(* ===== verification/EuclidAst.v ===== *)
(** * The routing language and its reference interpreter

    [crates/euclid/src/frontend/ast.rs]: programs of routing rules as they are
    parsed; [crates/euclid/src/backend/inputs.rs]: the payment a program is
    evaluated on; [crates/euclid/src/backend/interpreter.rs] and
    [interpreter/types.rs]: the interpreter that evaluates a program as it is
    written, comparing the names of enum variants.

    The rules of the AST, of the DIR and of the VIR have the same shape and
    differ in their comparisons only, so the shape is declared once, over the
    type of comparisons. *)

From S2P Require Import Prelude Country Currency PaymentEnums EuclidEnums EuclidTypes.

(** ** Programs *)

Inductive IfStatement (C : Type) : Type :=
| mkIf (condition : list C) (nested : option (list (IfStatement C))).
Arguments mkIf {C} condition nested.

Definition condition {C} (s : IfStatement C) : list C := let 'mkIf c _ := s in c.
Definition nested {C} (s : IfStatement C) : option (list (IfStatement C)) := let 'mkIf _ n := s in n.

(** Induction over a statement and all the statements nested in it. *)
Lemma IfStatement_ind' {C} (P : IfStatement C → Prop) :
  (∀ cond, P (mkIf cond None)) →
  (∀ cond ns, Forall P ns → P (mkIf cond (Some ns))) →
  ∀ s, P s.
Proof.
  intros Hleaf Hnode. fix IH 1. intros [cond [ns|]]; [|apply Hleaf].
  apply Hnode. induction ns as [|n ns IHns]; constructor; [apply IH | apply IHns].
Qed.

(** The comparisons of a statement, nested ones included, satisfy [P]. *)
Inductive stmt_all {C} (P : C → Prop) : IfStatement C → Prop :=
| stmt_all_leaf cond : Forall P cond → stmt_all P (mkIf cond None)
| stmt_all_node cond ns : Forall P cond → Forall (stmt_all P) ns → stmt_all P (mkIf cond (Some ns)).

Record Rule (C O : Type) := mkRule {
  name : string;
  connector_selection : O;
  statements : list (IfStatement C);
}.
Arguments mkRule {C O}. Arguments name {C O}. Arguments connector_selection {C O}.
Arguments statements {C O}.

Record Program (M C O : Type) := mkProgram {
  default_selection : O;
  rules : list (Rule C O);
  program_metadata : M;
}.
Arguments mkProgram {M C O}. Arguments default_selection {M C O}. Arguments rules {M C O}.
Arguments program_metadata {M C O}.

Definition program_all {M C O} (P : C → Prop) (p : Program M C O) : Prop :=
  ∀ r s, r ∈ rules p → s ∈ statements r → stmt_all P s.

(** [BackendOutput]. *)
Record BackendOutput (O : Type) := mkOutput { rule_name : option string; selection : O }.
Arguments mkOutput {O}. Arguments rule_name {O}. Arguments selection {O}.

(** ** Comparisons of the AST *)

Record NumberComparison := mkNumberComparison { nc_type : ComparisonType; nc_number : Z }.

Inductive ValueType :=
| Number (n : Z)
| EnumVariant (v : string)
| MetadataVariant (m : MetadataValue)
| StrVal (s : string)
| NumberArray (ns : list Z)
| EnumVariantArray (vs : list string)
| NumberComparisonArray (ncs : list NumberComparison).

(** [ValueType::get_type]. *)
Definition value_type (v : ValueType) : DataType :=
  match v with
  | Number _ => DataType_Number
  | StrVal _ => DataType_StrValue
  | MetadataVariant _ => DataType_MetadataValue
  | EnumVariant _ => DataType_EnumVariant
  | NumberComparisonArray _ => DataType_Number
  | NumberArray _ => DataType_Number
  | EnumVariantArray _ => DataType_EnumVariant
  end.

(** [metadata] is a JSON object that no code here inspects: its type is a
    parameter. *)
Record Comparison (M : Type) := mkComparison {
  lhs : string;
  comparison : ComparisonType;
  value : ValueType;
  metadata : M;
}.
Arguments mkComparison {M}. Arguments lhs {M}. Arguments comparison {M}.
Arguments value {M}. Arguments metadata {M}.

(** ** The input of a program *)

Record MandateData := mkMandateData {
  mandate_acceptance_type : option MandateAcceptanceType;
  mandate_type : option MandateType;
  payment_type : option PaymentType;
}.

Record PaymentMethodInput := mkPaymentMethodInput {
  payment_method : option PaymentMethod;
  payment_method_type : option PaymentMethodType;
  card_network : option CardNetwork;
  card_discovery : option CardDiscovery;
}.

Record PaymentInput := mkPaymentInput {
  amount : Z;
  currency : Currency;
  authentication_type : option AuthenticationType;
  card_bin : option string;
  extended_card_bin : option string;
  capture_method : option CaptureMethod;
  business_country : option Country;
  billing_country : option Country;
  business_label : option string;
  setup_future_usage : option FutureUsage;
  transaction_initiator : option TransactionInitiator;
  surcharge_amount : option Z;
}.

(** [fraud_rate] is an [f64], here by its bits: no interpreter reads it. *)
Record AcquirerDataInput := mkAcquirerDataInput {
  acquirer_country : option Country;
  fraud_rate : option Z;
}.

Record CustomerDeviceDataInput := mkCustomerDeviceDataInput {
  platform : option CustomerDevicePlatform;
  device_type : option CustomerDeviceType;
  display_size : option CustomerDeviceDisplaySize;
}.

Record IssuerDataInput := mkIssuerDataInput {
  issuer_name : option string;
  issuer_country : option Country;
}.

Record BackendInput := mkBackendInput {
  input_metadata : option (gmap string string);
  payment : PaymentInput;
  method : PaymentMethodInput;
  acquirer_data : option AcquirerDataInput;
  customer_device_data : option CustomerDeviceDataInput;
  issuer_data : option IssuerDataInput;
  mandate : MandateData;
}.

(** ** The interpreter *)

Module Interpreter.

Inductive InterpreterErrorType :=
| InvalidKey (key : string)
| InvalidComparison.

Record InterpreterError (M : Type) := mkError {
  error_type : InterpreterErrorType;
  error_metadata : M;
}.
Arguments mkError {M}. Arguments error_type {M}. Arguments error_metadata {M}.

Abbreviation Context := (gmap string (option ValueType)) (only parsing).

(** [From<BackendInput> for Context]. *)
Definition context_of_input (input : BackendInput) : Context :=
  list_to_map [
    (to_string EuclidKey_PaymentMethod,
      (λ pm, EnumVariant (to_string pm)) <$> payment_method (method input));
    (to_string EuclidKey_PaymentMethodType,
      (λ pt, EnumVariant (to_string pt)) <$> payment_method_type (method input));
    (to_string EuclidKey_AuthenticationType,
      (λ a, EnumVariant (to_string a)) <$> authentication_type (payment input));
    (to_string EuclidKey_CaptureMethod,
      (λ cm, EnumVariant (to_string cm)) <$> capture_method (payment input));
    (to_string EuclidKey_PaymentAmount, Some (Number (amount (payment input))));
    (to_string EuclidKey_PaymentCurrency,
      Some (EnumVariant (to_string (currency (payment input)))))
  ].

(** The comparison of two numbers a [ComparisonType] denotes. *)
Definition compare_numbers (c : ComparisonType) (num other : Z) : bool :=
  match c with
  | ComparisonType_GreaterThan => (other <? num)%Z
  | ComparisonType_LessThan => (num <? other)%Z
  | ComparisonType_LessThanEqual => (num <=? other)%Z
  | ComparisonType_GreaterThanEqual => (other <=? num)%Z
  | ComparisonType_Equal => (num =? other)%Z
  | ComparisonType_NotEqual => negb (num =? other)%Z
  end.

Definition eval_number_comparison_array (num : Z) (array : list NumberComparison) : bool :=
  any (λ c, compare_numbers (nc_type c) num (nc_number c)) array.

Section interpreter.
Context {M O : Type}.

Definition eval_comparison (c : Comparison M) (ctx : Context) : result (InterpreterError M) bool :=
  val ← ok_or (mkError (InvalidKey (lhs c)) (metadata c)) (ctx !! lhs c);
  match val with
  | None => Ok false
  | Some val =>
      match val, comparison c, value c with
      | EnumVariant e1, ComparisonType_Equal, EnumVariant e2 => Ok (bool_decide (e1 = e2))
      | EnumVariant e1, ComparisonType_NotEqual, EnumVariant e2 => Ok (bool_decide (e1 ≠ e2))
      | EnumVariant e, ComparisonType_Equal, EnumVariantArray evec =>
          Ok (any (λ v, bool_decide (e = v)) evec)
      | EnumVariant e, ComparisonType_NotEqual, EnumVariantArray evec =>
          Ok (all (λ v, bool_decide (e ≠ v)) evec)
      | Number n1, op, Number n2 => Ok (compare_numbers op n1 n2)
      | Number n, ComparisonType_Equal, NumberArray nvec => Ok (any (λ v, (v =? n)%Z) nvec)
      | Number n, ComparisonType_NotEqual, NumberArray nvec =>
          Ok (all (λ v, negb (v =? n)%Z) nvec)
      | Number n, ComparisonType_Equal, NumberComparisonArray ncvec =>
          Ok (eval_number_comparison_array n ncvec)
      | _, _, _ => Err (mkError InvalidComparison (metadata c))
      end
  end.

Definition eval_if_condition (cond : list (Comparison M)) (ctx : Context) :
    result (InterpreterError M) bool :=
  try_all (λ c, eval_comparison c ctx) cond.

Fixpoint eval_if_statement (ctx : Context) (stmt : IfStatement (Comparison M)) :
    result (InterpreterError M) bool :=
  match stmt with
  | mkIf cond nested =>
      cond_res ← eval_if_condition cond ctx;
      if negb cond_res then Ok false
      else match nested with
           | Some nested => try_any (eval_if_statement ctx) nested
           | None => Ok true
           end
  end.

Definition eval_rule_statements (stmts : list (IfStatement (Comparison M))) (ctx : Context) :
    result (InterpreterError M) bool :=
  try_any (eval_if_statement ctx) stmts.

Definition eval_rule (rule : Rule (Comparison M) O) (ctx : Context) :
    result (InterpreterError M) bool :=
  eval_rule_statements (statements rule) ctx.

(** The loop of [eval_program] over the rules. *)
Fixpoint eval_rules (rs : list (Rule (Comparison M) O)) (default : O) (ctx : Context) :
    result (InterpreterError M) (BackendOutput O) :=
  match rs with
  | [] => Ok (mkOutput None default)
  | rule :: rs =>
      res ← eval_rule rule ctx;
      if res : bool then Ok (mkOutput (Some (name rule)) (connector_selection rule))
      else eval_rules rs default ctx
  end.

Definition eval_program (p : Program M (Comparison M) O) (ctx : Context) :
    result (InterpreterError M) (BackendOutput O) :=
  eval_rules (rules p) (default_selection p) ctx.

Definition execute (p : Program M (Comparison M) O) (input : BackendInput) :
    result (InterpreterError M) (BackendOutput O) :=
  eval_program p (context_of_input input).

End interpreter.
End Interpreter.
• • • • • • •
## WORK REQUEST
Would you copy out exactly the lines above that start at the one containing "(key : string)" and end at the one containing "ComparisonType_Equal => (num =? other)%Z", inclusive?

## EXERCISE RESULT
| InvalidKey (key : string)
| InvalidComparison.

Record InterpreterError (M : Type) := mkError {
  error_type : InterpreterErrorType;
  error_metadata : M;
}.
Arguments mkError {M}. Arguments error_type {M}. Arguments error_metadata {M}.

Abbreviation Context := (gmap string (option ValueType)) (only parsing).

(** [From<BackendInput> for Context]. *)
Definition context_of_input (input : BackendInput) : Context :=
  list_to_map [
    (to_string EuclidKey_PaymentMethod,
      (λ pm, EnumVariant (to_string pm)) <$> payment_method (method input));
    (to_string EuclidKey_PaymentMethodType,
      (λ pt, EnumVariant (to_string pt)) <$> payment_method_type (method input));
    (to_string EuclidKey_AuthenticationType,
      (λ a, EnumVariant (to_string a)) <$> authentication_type (payment input));
    (to_string EuclidKey_CaptureMethod,
      (λ cm, EnumVariant (to_string cm)) <$> capture_method (payment input));
    (to_string EuclidKey_PaymentAmount, Some (Number (amount (payment input))));
    (to_string EuclidKey_PaymentCurrency,
      Some (EnumVariant (to_string (currency (payment input)))))
  ].

(** The comparison of two numbers a [ComparisonType] denotes. *)
Definition compare_numbers (c : ComparisonType) (num other : Z) : bool :=
  match c with
  | ComparisonType_GreaterThan => (other <? num)%Z
  | ComparisonType_LessThan => (num <? other)%Z
  | ComparisonType_LessThanEqual => (num <=? other)%Z
  | ComparisonType_GreaterThanEqual => (other <=? num)%Z
  | ComparisonType_Equal => (num =? other)%Z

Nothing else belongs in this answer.